Wirtschaft + Finanzen

„Um den hiesigen Einwohnern Gelegenheit zu geben, ihre kleinen Ersparnisse zinsbar und sicher unterzubringen, und ihnen dadurch behilflich zu sein, sich ein Kapital zu sammeln, welches sie bei Verheiratungen, Etablierung eines Gewerbes, im Alter oder in Fällen der Not benützen können“, hieß es in den Gründungsstatuten der Sparkassen, die im 18. Jahrhundert erstmals entstanden und heute einen Finanzverbund von mehr als 400 Unternehmen bilden.
 
Ihrem historischen Auftrag sind die Sparkassen, die als öffentlich-rechtliche Kreditinstitute eine Säule im so genannten Drei-Säulen-Modell des deutschen Finanzsektors darstellen, unverändert treu geblieben: Gestern wie heute bieten sie Konten und Bankdienstleistungen für alle an und stehen für die Mittelstandsförderung.

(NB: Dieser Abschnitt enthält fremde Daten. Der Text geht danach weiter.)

(** The blocks of a listing that the peer's filter does not report and that can be read. *)
Definition to_send (l : list (ID * Z)) : list (Stamp * Payload) :=
  omap (fun v => if Has pb v.1 v.2 then None
                 else match store_Get now store v.1 with Ok sp => Some sp | Err _ => None end) l.

Definition block_frames (l : list (Stamp * Payload)) : bytes :=
  concat ((fun sp => frame frameBlock (block_frame sp.1 sp.2)) <$> l).

Lemma block_frames_app l1 l2 : block_frames (l1 ++ l2) = block_frames l1 ++ block_frames l2.
Proof. unfold block_frames. by rewrite fmap_app, concat_app. Qed.

Lemma to_send_app l1 l2 : to_send (l1 ++ l2) = to_send l1 ++ to_send l2.
Proof. apply omap_app. Qed.

Lemma send_refs_open refs out :
  send_refs now store pb refs (open_writer out)
  = (open_writer (out ++ block_frames (to_send (ref_view <$> refs))), Ok tt).
Proof using Type.
  revert out. induction refs as [|r refs IH]; intros out; cbn [send_refs].
  - cbn. by rewrite app_nil_r.
  - rewrite fmap_cons. change (ref_view r :: (ref_view <$> refs)) with ([ref_view r] ++ (ref_view <$> refs)).
    rewrite to_send_app, block_frames_app. unfold to_send at 1, ref_view at 1. cbn [omap list_omap fst snd].
    destruct (Has pb (br_ID r) (br_WorkFactor r)); [by rewrite IH|].
    destruct (store_Get now store (br_ID r)) as [[s p]|]; [|by rewrite IH].
    rewrite writeFrame_open, IH. unfold block_frames at 2. cbn [fmap list_fmap concat fst snd].
    by rewrite app_nil_r, <- app_assoc.
Qed.

#[local] Abbreviation lister := (fun token => store_ListBlocks now store token 100 0 time_zero).
#[local] Abbreviation collect_refs := (fun r acc => acc ++ to_send [ref_view r]).

Lemma visit_collect refs acc :
  foldl (fun acc r => collect_refs r acc) acc refs = acc ++ to_send (ref_view <$> refs).
Proof using Type.
  revert acc. induction refs as [|r refs IH]; intros acc; cbn [foldl]; [by rewrite app_nil_r|].
  rewrite IH, <- app_assoc, <- to_send_app. done.
Qed.

(** On a connection that holds, while the context is not done, the sender's loop is the
    paging loop that collects the blocks to send. *)
Lemma send_pages_open fuel token out acc :
  send_pages now store fuel (fun _ => false) pb token (open_writer (out ++ block_frames acc))
  = match page_loop lister (fun _ acc => Ok acc) (fun r acc => Ok (collect_refs r acc)) fuel token acc with
    | None => None
    | Some (Ok acc') => Some (open_writer (out ++ block_frames acc'), Ok tt)
    | Some (Err e) => Some (open_writer (out ++ block_frames acc), Err e)
    end.
Proof using Type.
  revert token acc. induction fuel as [|fuel IH]; intros token acc; cbn [send_pages page_loop]; [done|].
  destruct (store_ListBlocks now store token 100 0 time_zero) as [[next refs]|e]; [|done].
  rewrite send_refs_open, visit_all_pure, visit_collect.
  rewrite <- app_assoc, <- block_frames_app. case_decide; [done|]. rewrite IH.
  destruct (page_loop _ _ _ fuel next _) as [[acc'|e]|] eqn:E; [done| |done]. exfalso.
  clear -E. revert next acc E. 
  (* no visit fails *)
  enough (forall n t acc, page_loop lister (fun _ acc => Ok acc) (fun r acc => Ok (collect_refs r acc)) n t acc
    <> Some (Err e)) as Hn by (intros next acc E; by apply Hn in E).
  intros n. induction n as [|n IHn]; intros t acc; cbn [page_loop]; [done|].
  destruct (store_ListBlocks now store t 100 0 time_zero) as [[next' refs']|]; [|done].
  rewrite visit_all_pure. case_decide; [done|apply IHn].
Qed.

Context (Hinv : store_inv store).
Context (Hok : forall limit t c, valid_token (store_index store) t c ->
   is_ok (store_ListBlocks now store t limit 0 time_zero) = true).

(** The blocks of the whole listing. *)
Definition wanted : list (Stamp * Payload) :=
  to_send (entry_view <$> remaining (store_index store) 0 (Unix time_zero) None).

Lemma session_wanted_elem s p : (s, p) ∈ wanted <->
  exists en, en ∈ store_index store /\ meets 0 (Unix time_zero) en = true /\
    Has pb (cur_id (en_cursor en)) (en_wf en) = false /\
    store_Get now store (cur_id (en_cursor en)) = Ok (s, p).
Proof using Type.
  unfold wanted, to_send. rewrite list_elem_of_omap. split.
  - intros (v & (en & -> & [Hm Hen]%list_elem_of_filter)%list_elem_of_fmap & Hv).
    exists en. cbn [entry_view fst snd] in Hv. unfold listed in Hm. cbn [after] in Hm.
    destruct (Has pb _ _) eqn:Eh; [done|]. split_and!; [done|by apply andb_true_iff in Hm as [_ ?]|done|].
    by destruct (store_Get _ _ _); [apply (inj Some) in Hv as ->|].
  - intros (en & Hen & Hm & Hh & Hg). exists (entry_view en). cbn [entry_view fst snd]. rewrite Hh, Hg.
    split; [|done]. apply list_elem_of_fmap. exists en. split; [done|]. by apply list_elem_of_filter.
Qed.

Lemma runSend_open bf f :
  (length (store_index store) < bf)%nat -> (length (store_index store) < f)%nat ->
  runSend now store bf f (fun _ => false) (ev_Bloom pb) (open_writer [])
  = Some (open_writer (frame frameBloom (Bytes (index_Bloom (store_index store)))
                       ++ block_frames wanted ++ frame frameDone []), Ok tt).
Proof using All.
  intros Hbf Hf. unfold runSend. rewrite BloomOfStore_index; [|done|exact (Hok 500)|done].
  rewrite writeFrame_open. cbn [app]. set (fb := frame frameBloom _).
  pose proof (send_pages_open f [] fb []) as E. change (block_frames []) with (@nil byte) in E.
  rewrite app_nil_r in E. rewrite E.
  destruct (page_loop_complete (fun _ acc => Ok acc) (fun r acc => Ok (collect_refs r acc)) now store 100 0
    time_zero Hinv ltac:(lia) ltac:(by vm_compute) f [] (fun r acc => collect_refs r acc)) as (refs & Hv & Hl);
    [done|intros t c Ht; by apply (Hok 100 t c)| |].
  { eapply Nat.le_lt_trans; [apply length_filter|done]. }
  cbv beta in *. rewrite Hl, visit_collect, Hv. cbn [app]. rewrite writeFrame_open. by rewrite app_assoc.
Qed.
End Sending.

(** ** What the receiver makes of it *)

Lemma blockFrameSize_Z : Z.of_nat blockFrameSize = 4100.
Proof. unfold blockFrameSize, StampSize. pose proof PayloadSize_Z. lia. Qed.

Lemma fits_small d : Z.of_nat (length d) <= 8192 -> fits d.
Proof. unfold fits, maxFrameLen. change (Z.shiftl 1 20) with 1048576. lia. Qed.

Section Block_frame.
Context (s : Stamp) (p : Payload) (Hs : is_Stamp s) (Hp : is_Payload p).

Lemma block_frame_eq : block_frame s p = s ++ p.
Proof using All.
  unfold block_frame, blockFrameSize. rewrite replicate_add.
  change (replicate StampSize x00 ++ replicate PayloadSize x00)
    with ([] ++ replicate StampSize x00 ++ replicate PayloadSize x00).
  rewrite copy_at_mid by (by rewrite ?length_replicate). cbn [app].
  rewrite <- (app_nil_r (replicate PayloadSize x00)).
  rewrite copy_at_mid by (by rewrite ?length_replicate). by rewrite app_nil_r.
Qed.

Lemma length_block_frame : length (block_frame s p) = blockFrameSize.
Proof using All. rewrite block_frame_eq, length_app. unfold is_Stamp, is_Payload in *. unfold blockFrameSize. lia. Qed.

Lemma block_frame_read :
  copy_at 0 (take StampSize (block_frame s p)) (replicate StampSize x00) = s /\
  copy_at 0 (drop StampSize (block_frame s p)) (replicate PayloadSize x00) = p.
Proof using All.
  rewrite block_frame_eq. unfold is_Stamp, is_Payload in *. rewrite <- Hs at 1 3.
  rewrite take_app_length, drop_app_length. split; by apply copy_at_whole; rewrite length_replicate.
Qed.
End Block_frame.

Section Receiving.
Context {S : Type} `{Store S}.
Context (now : Z).

Definition put_blocks (l : list (Stamp * Payload)) (store : S) : S :=
  foldl (fun s sp => fst (store_Put now sp.1 sp.2 TagBluetooth s)) store l.

Lemma recv_blocks l rest e fuel store d :
  Forall (fun sp => is_Stamp sp.1 /\ is_Payload sp.2) l -> (length l < fuel)%nat ->
  recv_loop now fuel {| rd_data := block_frames l ++ frame frameDone [] ++ rest; rd_end := e |} store d
  = Some (put_blocks l store, [], Ok tt).
Proof.
  intros HF. revert fuel store. induction HF as [|[s p] l [Hs Hp] HF IH]; intros fuel store Hf;
    (destruct fuel as [|fuel]; [cbn in Hf; lia|]); cbn [recv_loop].
  - cbn [block_frames fmap list_fmap concat app]. by rewrite readFrame_frame by by apply fits_small.
  - cbn [block_frames fmap list_fmap concat]. rewrite <- app_assoc. cbn [fst snd] in *.
    rewrite readFrame_frame by (apply fits_small; rewrite length_block_frame, blockFrameSize_Z by done; lia).
    rewrite decide_False, decide_True by done. rewrite length_block_frame, Nat.eqb_refl by done. cbn [negb].
    destruct (block_frame_read s p Hs Hp) as [-> ->]. apply IH. cbn in Hf. lia.
Qed.

Lemma length_block_frames l : (length l <= length (block_frames l))%nat.
Proof.
  induction l as [|sp l IH]; [done|]. unfold block_frames in *. cbn [fmap list_fmap concat length].
  rewrite length_app. unfold frame at 1. rewrite length_app, length_frame_header. lia.
Qed.

Lemma runRecv_session b l rest e store :
  wf_Bloom b -> Forall (fun sp => is_Stamp sp.1 /\ is_Payload sp.2) l ->
  runRecv now {| rd_data := (frame frameBloom (Bytes b) ++ block_frames l ++ frame frameDone []) ++ rest;
                 rd_end := e |} store
  = Some (put_blocks l store, [ch_send b], Ok tt).
Proof.
  intros Hb HF. unfold runRecv. rewrite <- !app_assoc. cbn [rd_data recv_loop].
  rewrite readFrame_frame.
  - rewrite decide_True by done. rewrite (proj2 (BloomFromBytes_Ok (Bytes b) b)).
    + rewrite recv_blocks; [done|done|]. rewrite !length_app. pose proof (length_block_frames l).
      unfold frame at 1. rewrite length_app, length_frame_header. lia.
    + rewrite Bytes_bits by done. split; [done|by destruct b].
  - apply fits_small. rewrite Bytes_bits by done. rewrite Hb, bloomBytes_Z. lia.
Qed.
End Receiving.

(** ** Delivery *)

(** C8: A session delivers.  Over a connection that holds, what the sender writes is
    accepted by the receiver: it hands over the filter of the sender's store, which
    reports every block of the sender, and stores one after the other exactly the
    blocks of the sender's listing that the given filter does not report and that can
    still be read.  With the filter of a store [peer] nothing is sent that the peer
    lists at the same or a higher work factor. *)
Theorem session_delivers {SA SB SC} `{StoreLaws SA} `{Store SB} `{StoreLaws SC}
    nowA nowB (a : SA) (b : SB) (peer : SC) bf f rest e :
  store_inv a ->
  (forall limit t c, valid_token (store_index a) t c ->
     is_ok (store_ListBlocks nowA a t limit 0 time_zero) = true) ->
  (forall id s p, store_Get nowA a id = Ok (s, p) -> is_Stamp s /\ is_Payload p) ->
  (length (store_index a) < bf)%nat -> (length (store_index a) < f)%nat ->
  let pb := index_Bloom (store_index peer) in
  exists w bloom l,
    runSend nowA a bf f (fun _ => false) (ev_Bloom pb) (open_writer []) = Some (w, Ok tt) /\
    runRecv nowB {| rd_data := w_out w ++ rest; rd_end := e |} b
      = Some (put_blocks nowB l b, [ch_send bloom], Ok tt) /\
    (forall s p, (s, p) ∈ l <-> exists en, en ∈ store_index a /\ meets 0 (Unix time_zero) en = true /\
       Has pb (cur_id (en_cursor en)) (en_wf en) = false /\
       store_Get nowA a (cur_id (en_cursor en)) = Ok (s, p)) /\
    (forall en k, en ∈ store_index a -> Unix time_zero <= cur_createdAt (en_cursor en) ->
       0 <= k <= en_wf en -> Has bloom (cur_id (en_cursor en)) k = true) /\
    (forall en en', en ∈ store_index a -> en' ∈ store_index peer ->
       Unix time_zero <= cur_createdAt (en_cursor en') ->
       cur_id (en_cursor en) = cur_id (en_cursor en') -> 0 <= en_wf en <= en_wf en' ->
       Has pb (cur_id (en_cursor en)) (en_wf en) = true).
Proof.
  intros Hinv Hok Hget Hbf Hf. cbn zeta. set (pb := index_Bloom (store_index peer)).
  pose proof (session_wanted_elem nowA a pb) as Hw.
  eexists _, _, (wanted nowA a pb). split; [by apply runSend_open|]. cbn [w_out open_writer].
  split; [apply runRecv_session; [apply wf_index_Bloom|]|split_and!].
  - apply Forall_forall. intros [s p] (en & _ & _ & _ & Hg)%Hw. by eapply Hget.
  - done.
  - intros. by apply Has_index_Bloom.
  - intros en en' _ Hen' Hc -> Hk. by apply Has_index_Bloom.
Qed.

Leitmotiv ist die Gemeinwohlorientierung – die Erzielung von Gewinnen ist nicht Hauptzweck des Geschäftsbetriebs. Erzielte Gewinne werden, soweit sie nicht als Sicherheitsrücklage bei der Sparkasse verbleiben, an den Träger – beispielsweise Stadt, Landkreis oder Zweckverband – ausgeschüttet oder von der Sparkasse direkt für gemeinnützige Zwecke zur Verfügung gestellt. Viele Sparkassen haben Stiftungen gegründet, die karitative Zwecke fördern.